Drones carry two very distinct streams of perception. One is of being a rich kid’s toy or the indulgence of those with means who can get their shopping and pizzas delivered by unmanned flying vehicles. The other is one of opening doors to the sort of utility and reach that otherwise wouldn’t be possible by roads or waterways, for instance. If we are to emerge from the narrow definitions that drones seem to be wrapped in, there are two sides of the coin that indicate these as the trump card in a variety of domains. From critical and precise intervention for agriculture over large areas, to delivering medicines in far reaches of the geographical boundaries to delivering goods with zero human interaction. Versatility of drones is something India’s Drone Rules 2021 acknowledge and try to make things easier to build up their use in India.
The Ministry Of Civil Aviation of the Government of India has officially notified the rules, following up from the draft policy released earlier this summer. The new rules define ownership for private and commercial drones in India, drone usage and approvals, weight classifications, registration of existing drones, zonal restrictions and airspace maps, remote pilot licenses as well as training organization as well as a push for Made in India technologies, designs, components, and unmanned aircraft systems as well as Indian regional navigation satellite systems. These rules are taking cognizance of the fact that it has to be made easier for drone usage to be deployed, particularly for business and community usage, and also India’s role and importance in the global drone economy.
“We expect that almost all sectors of the economy like – agriculture, mining, infrastructure, surveillance, emergency response, transportation, geo-spatial mapping, defense, and law enforcement shall gain tremendously from these rules,” says Abhay Karandikar, Director at IIT Kanpur. “A welcome move to push the Indian Drone Industry towards new heights,” says the Drone Federation of India in a statement shared on social media.
The numbers tell their own story. The Indian UAV drones market is expected to be as large as $1.8 billion by the year 2026, with an annual growth of 14.61%, that’s according to numbers released this summer by research firm ResearchAndMarkets. Earlier this month, a successful Beyond Visual Line of Sight (BVLOS) trial run for drone delivery of medicines in Bengaluru was piloted by the Throttle Aerospace Systems (TAS) and UDAN (Ude Desh ka Aam Naagrik). The ministry of Civil Aviation of the Government of India confirmed that this trial run was completed in the 15km radius at Gauribidanur, in the outskirts of Bengaluru.
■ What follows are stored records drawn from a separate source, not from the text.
(* ===== verification/Errors.v ===== *)
(** Application errors: the exception classes of
    [core/errors/exceptions.py] with their HTTP status and error code, and
    the other exceptions the modelled code lets escape. *)
From S2P Require Import Prelude.

(** [core/errors/codes.py] *)
Inductive ErrorCode :=
  | BAD_REQUEST | UNAUTHORIZED | FORBIDDEN | NOT_FOUND | METHOD_NOT_ALLOWED
  | CONFLICT | VALIDATION_ERROR | RATE_LIMITED | RATE_LIMITER_UNAVAILABLE
  | INTERNAL_ERROR.

(** The subclasses of [AppError]. *)
Inductive AppErrorClass :=
  | BadRequest | Unauthorized | Forbidden | NotFound | Conflict
  | TooManyRequests | RateLimiterUnavailable.

#[export] Instance AppErrorClass_eq_dec : EqDecision AppErrorClass.
Proof. solve_decision. Defined.

(** The class attribute [status_code] *)
Definition status_code (c : AppErrorClass) : Z :=
  match c with
  | BadRequest => 400 | Unauthorized => 401 | Forbidden => 403
  | NotFound => 404 | Conflict => 409 | TooManyRequests => 429
  | RateLimiterUnavailable => 503
  end.

(** The class attribute [error_code] *)
Definition error_code (c : AppErrorClass) : ErrorCode :=
  match c with
  | BadRequest => BAD_REQUEST | Unauthorized => UNAUTHORIZED
  | Forbidden => FORBIDDEN | NotFound => NOT_FOUND | Conflict => CONFLICT
  | TooManyRequests => RATE_LIMITED
  | RateLimiterUnavailable => RATE_LIMITER_UNAVAILABLE
  end.

(** The exceptions of [privacy/erasures/] and [privacy/exporters/], each a [ValueError]
    with a [reason_code]. *)
Inductive ErasureErrorClass :=
  | AuditErasureError | InviteErasureError | OutboxErasureError | UserProfileErasureError
  | RemainingInventoryErasureError | ErasureOrchestrationError | ErasureExecutionError
  | ErasureImpactPreviewError | SubjectDataExportError.

#[export] Instance ErasureErrorClass_eq_dec : EqDecision ErasureErrorClass.
Proof. solve_decision. Defined.

(** The subclasses of [PrivacyGovernanceError] in [privacy/services/governance.py]. *)
Inductive GovernanceErrorClass := | PrivacyConfigurationError | PrivacyProcessingDenied.

#[export] Instance GovernanceErrorClass_eq_dec : EqDecision GovernanceErrorClass.
Proof. solve_decision. Defined.

(** What a handler can raise. [AppError] carries its class, its detail and
    the [extra] members of the problem document; the others are the exceptions of
    the privacy package, of Python and of SQLAlchemy that reach the modelled code. *)
Inductive exn :=
  | AppError (c : AppErrorClass) (detail : string) (extra : list (string * string))
  | ErasureError (c : ErasureErrorClass) (reason_code : string)
  | GovernanceError (c : GovernanceErrorClass) (msg : string)
  | ValueError (msg : string)
  | IntegrityError
  | StaleDataError
  | MultipleResultsFound
  | PendingRollbackError
  | InvalidRequestError
  | OtherError (type_name : string).

#[export] Instance exn_eq_dec : EqDecision exn.
Proof. solve_decision. Defined.

Definition BadRequestError (detail : string) : exn := AppError BadRequest detail [].
Definition ForbiddenError (detail : string) : exn := AppError Forbidden detail [].
Definition NotFoundError (detail : string) : exn := AppError NotFound detail [].
Definition ConflictError (detail : string) : exn := AppError Conflict detail [].

Definition is_integrity_error (e : exn) : bool :=
  match e with IntegrityError => true | _ => false end.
The drones used for this trial were Medcopter X4 and Medcopter X8. These are developed by Indian drone company Throttle Aerospace Systems, which is Bengaluru based. The stats—an average of 3.5km distance was covered in up to 7 minutes of flying time. Two different payloads were tested as well, up to a maximum of 2kg. The Medcopter X4 weighs around 3.5kg and can hold payloads of up to 1kg while the Medcopter X8 weighs around 5.5kg and can hold payloads up to 2kg. According to the new rules, both these drones would be classified as Small unmanned aircraft system.
“Today, some of the most exciting potential applications come from the use of drones in the healthcare and medical deliveries. Drones are effectively delivering biologicals like blood, serums, viral culture, vaccines and organs in the fastest and safest manner which is helping in saving millions of lives,” Wing Commander S Vijay (Veteran), had told News18, in an interaction earlier. “It is high time we think of a future where packages would reach in minutes instead of hours or days,” he had added. A research report led by John Hopkins Bloomberg School of Public Health indicated that drones in the medical field have the possibility of improving vaccination rates and aid in various immunization programs held globally.